The evidence is that nobody who is genuinely starving stays overweight

How disappointing.

I thought that you might deliver some plausible evidence that proved that metabolism didn't slow down when calorie intake is severely restricted. Commonly referred to in the context of weight loss as, wait for it... starvation mode.

Eckhart · 25/05/2020 14:38

Proving that something doesn't exist is quite hard. You give me proof that the Easter bunny doesn't exist.

If you eat less than you burn, you will lose weight. If you eat even less, you will lose weight even faster. This has been endlessly complicated by the diet and exercise industry until we are baffled and don't know which way is up.

Muscle burns calories. If you lose muscle on your weight loss journey, your metabolism will drop. But I've yet to meet anyone who wants less fat AND less muscle, so a healthy weight loss regime will not allow the extreme where the person is so starved and unexercised that their metabolism drops. It's not something anybody needs to consider unless they're planning unhealthy weight loss.

VanGoghsDog · 25/05/2020 14:47

I know right, just look at all those obese people in concentration camps, proves the starvation mode theory without a doubt!

Hmm
lovinglavidaloca · 25/05/2020 15:04

Does the Minnesota Starvation Experiment not disprove starvation mode?

PhoneLock · 25/05/2020 15:13

I know right, just look at all those obese people in concentration camps, proves the starvation mode theory without a doubt!

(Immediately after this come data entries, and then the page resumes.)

Lemma build_size v : amf_ok v → data_GetSize (build v) = Zlen (amf_octets v).
Proof.
  induction v as [n|b|w| |l IH|l IH] using amf_value_nested; intros Hok.
  - cbn [build data_GetSize amf_octets]. by rewrite Zlen_cons, put8_length.
  - done.
  - cbn [build data_GetSize amf_octets make_string]. unfold str_GetSize, str_SetWString. cbn [s_utf8].
    rewrite utf8_size, Zlen_cons, string_octets_length by apply Hok. lia.
  - done.
  - destruct Hok as [Hnd Hok%members_ok_of]. cbn [build amf_octets]. unfold new_object. rewrite build_object_eq. cbn [data_GetSize].
    rewrite (properties_size_perm _ _ _ (set_all_perm _ [] ltac:(by rewrite built_keys) ltac:(done))), app_nil_r.
    rewrite members_size by done. rewrite Zlen_cons, Zlen_app. fold (members_octets l). change (Zlen end_octets) with 3. lia.
  - destruct Hok as (Hs & Hl & Hok%members_ok_of). cbn [build amf_octets]. unfold new_ecma. rewrite build_ecma_eq. cbn [data_GetSize].
    rewrite set_all_sorted by (cbn [app]; by rewrite built_keys). cbn [app].
    rewrite members_size by done. rewrite Zlen_cons, !Zlen_app, put4_length. fold (members_octets l). change (Zlen end_octets) with 3. lia.
Qed.

(** ** Octets *)

(** Members that are written one after the other, from the octets [done] on. *)
Definition writes_value (v : amf_value) (f : Z → checked (option bytes)) : Prop :=
  ∀ size, Zlen (amf_octets v) <= size → f size = Got (Some (amf_octets v)).

Lemma object_members find size l : ∀ done,
  Forall (λ p, key_fits p.1 ∧ writes_value p.2 (find p.1)) l → Zlen done + Zlen (members_octets l) <= size →
  foldl (λ acc k, let? w := acc in write_property size w k (find k)) (Got done) l.*1 = Got (done ++ members_octets l).
Proof.
  induction l as [|[k v] l IH]; intros done Hall Hs; [by rewrite app_nil_r|].
  apply Forall_cons in Hall as [[[_ H1] H2] Hall]. cbn [fst snd] in H1, H2. rewrite members_cons, !Zlen_app in Hs. pose proof (Zlen_nonneg (members_octets l)).
  cbn [fmap list_fmap foldl fst cbind]. rewrite (write_property_ok _ _ _ _ _ H1 H2) by lia.
  rewrite IH, members_cons, <- !app_assoc; [done|done|]. rewrite !Zlen_app. lia.
Qed.

Lemma array_members size (l : list (wstring * amf_value)) (write : list (wstring * AMFData) → bytes → checked bytes) : ∀ done,
  (∀ w, write [] w = Got w) →
  (∀ k v m w, write ((k, v) :: m) w = let? w := write_property size w k (data_Serialize v) in write m w) →
  Forall (λ p, key_fits p.1 ∧ writes_value p.2 (data_Serialize (build p.2))) l → Zlen done + Zlen (members_octets l) <= size →
  write ((λ p, (p.1, build p.2)) <$> l) done = Got (done ++ members_octets l).
Proof.
  intros done H0 Hc. revert done. induction l as [|[k v] l IH]; intros done Hall Hs; [by rewrite app_nil_r|].
  apply Forall_cons in Hall as [[[_ H1] H2] Hall]. cbn [fst snd] in H1, H2. rewrite members_cons, !Zlen_app in Hs. pose proof (Zlen_nonneg (members_octets l)).
  cbn [fmap list_fmap fst snd]. rewrite Hc, (write_property_ok _ _ _ _ _ H1 H2) by lia. cbn [cbind].
  rewrite IH, members_cons, <- !app_assoc; [done|done|]. rewrite !Zlen_app. lia.
Qed.

(** The value under a key, as [AMFObject::Serialize] looks it up. *)
Fixpoint serialize_under (k : wstring) (m : list (wstring * AMFData)) (size : Z) : checked (option bytes) :=
  match m with
  | [] => Fault
  | (k', v) :: m => if bool_decide (k = k') then data_Serialize v size else serialize_under k m size
  end.

Lemma serialize_under_find k d m size : w_find k m = Some d → serialize_under k m size = data_Serialize d size.
Proof. induction m as [|[k' v'] m IH]; cbn; [done|]. case_match; [by intros [= ->]|done]. Qed.

Lemma object_Serialize_eq key marker m order parser size :
  data_Serialize (AMFObject key marker m order parser) size =
    let? w := octet_at size [] ObjectMarker in
    let? w := foldl (λ acc k, let? w := acc in write_property size w k (serialize_under k m)) (Got w) order in
    let? w := write_end size w in Got (Some w).
Proof. done. Qed.

Lemma members_writes l : Forall (λ p, amf_ok p.2 → writes_value p.2 (data_Serialize (build p.2))) l → members_ok l →
  Forall (λ p, key_fits p.1 ∧ writes_value p.2 (data_Serialize (build p.2))) l.
Proof.
  intros H1 H2. unfold members_ok in H2. rewrite Forall_forall in *. intros p Hp. destruct (H2 p Hp). split; [done|]. by apply H1.
Qed.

It doesn't prove it does or it doesn't, and I doubt just looking would help.

Starvation mode refers to a reduction in metabolic rate as a result of a severely restricted calorie intake. Just a reduction. The rate of weight loss will be slowed, not stopped altogether, so an obese person entering a concentration camp would, after a period of time on a severely restricted diet, become as emaciated as everybody else.

Eckhart · 25/05/2020 15:22

www.healthline.com/nutrition/starvation-mode#bottom-line

How about this article, does that help?

Really, maintaining your muscle mass is key to maintaining your metabolism. And even if your metabolism does slow, the answer is still to keep up with your diet if you want to keep losing weight, because you don't stop losing weight. You won't know the difference because you can't be the control and the subject of your experiment, given that you just have the one body.